Collected data entries:

(* ===== verification/Sockets.v ===== *)
(** The wrappers of the socket calls (SocketOps.h, SocketOps.cpp) and the owner of a
    descriptor (Socket.h, Socket.cpp). The kernel's sockets are a parameter: the class
    [SocketApi] has the system calls, [SocketLaws] what their manual pages promise of
    the table of open descriptors; [table_sockets] is an instance. *)
From S2P Require Import Prelude Decimal InetAddress Channel Logger.
#[local] Open Scope Z_scope.

Definition AF_INET : Z := 2.
Definition SOCK_STREAM : Z := 1.
Definition SOCK_NONBLOCK : Z := 2048.
Definition SOCK_CLOEXEC : Z := 524288.
Definition IPPROTO_TCP : Z := 6.
Definition TCP_NODELAY : Z := 1.
Definition SOL_SOCKET : Z := 1.
Definition SO_REUSEADDR : Z := 2.
Definition SO_KEEPALIVE : Z := 9.
Definition SO_REUSEPORT : Z := 15.
Definition SHUT_WR : Z := 1.
Definition SOMAXCONN : Z := 4096.
Definition INET_ADDRSTRLEN : Z := 16.

Definition EPERM : Z := 1.
Definition EINTR : Z := 4.
Definition EBADF : Z := 9.
Definition EAGAIN : Z := 11.
Definition ENOMEM : Z := 12.
Definition EFAULT : Z := 14.
Definition EINVAL : Z := 22.
Definition ENFILE : Z := 23.
Definition EMFILE : Z := 24.
Definition EPROTO : Z := 71.
Definition ENOTSOCK : Z := 88.
Definition EOPNOTSUPP : Z := 95.
Definition ECONNABORTED : Z := 103.
Definition ENOBUFS : Z := 105.

(** [struct sockaddr_in]; [sin] is its port and its address. *)
Record sockaddr_in := mk_sockaddr { sin_family : Z; sin : InetAddress }.

Definition zero_sockaddr : sockaddr_in := mk_sockaddr 0 (mk_InetAddress 0 0).

(** What the kernel knows of an open socket. *)
Record file := mk_file {
  nonblocking : bool;
  cloexec : bool;
  options : gmap (Z * Z) Z;             (** by level and name *)
  local_addr : option sockaddr_in;
  peer_addr : option sockaddr_in;
  backlog : option Z;                   (** listening, with room for so many *)
  wr_shut : bool
}.

Definition new_file (flags : Z) (local peer : option sockaddr_in) : file :=
  mk_file (has flags SOCK_NONBLOCK) (has flags SOCK_CLOEXEC) ∅ local peer None false.
Definition set_local a f := mk_file (nonblocking f) (cloexec f) (options f) (Some a) (peer_addr f)
  (backlog f) (wr_shut f).
Definition set_backlog n f := mk_file (nonblocking f) (cloexec f) (options f) (local_addr f)
  (peer_addr f) (Some n) (wr_shut f).
Definition set_option level name v f := mk_file (nonblocking f) (cloexec f)
  (<[(level, name) := v]> (options f)) (local_addr f) (peer_addr f) (backlog f) (wr_shut f).
Definition set_wr_shut f := mk_file (nonblocking f) (cloexec f) (options f) (local_addr f)
  (peer_addr f) (backlog f) true.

WORK REQUEST:
Beginning with the top line of the data above, output every line exactly until the one that contains "Definition SOCK_NONBLOCK : Z := 2048.", and include that one too.

SOLUTION FOR THIS TASK:
(* ===== verification/Sockets.v ===== *)
(** The wrappers of the socket calls (SocketOps.h, SocketOps.cpp) and the owner of a
    descriptor (Socket.h, Socket.cpp). The kernel's sockets are a parameter: the class
    [SocketApi] has the system calls, [SocketLaws] what their manual pages promise of
    the table of open descriptors; [table_sockets] is an instance. *)
From S2P Require Import Prelude Decimal InetAddress Channel Logger.
#[local] Open Scope Z_scope.

Definition AF_INET : Z := 2.
Definition SOCK_STREAM : Z := 1.
Definition SOCK_NONBLOCK : Z := 2048.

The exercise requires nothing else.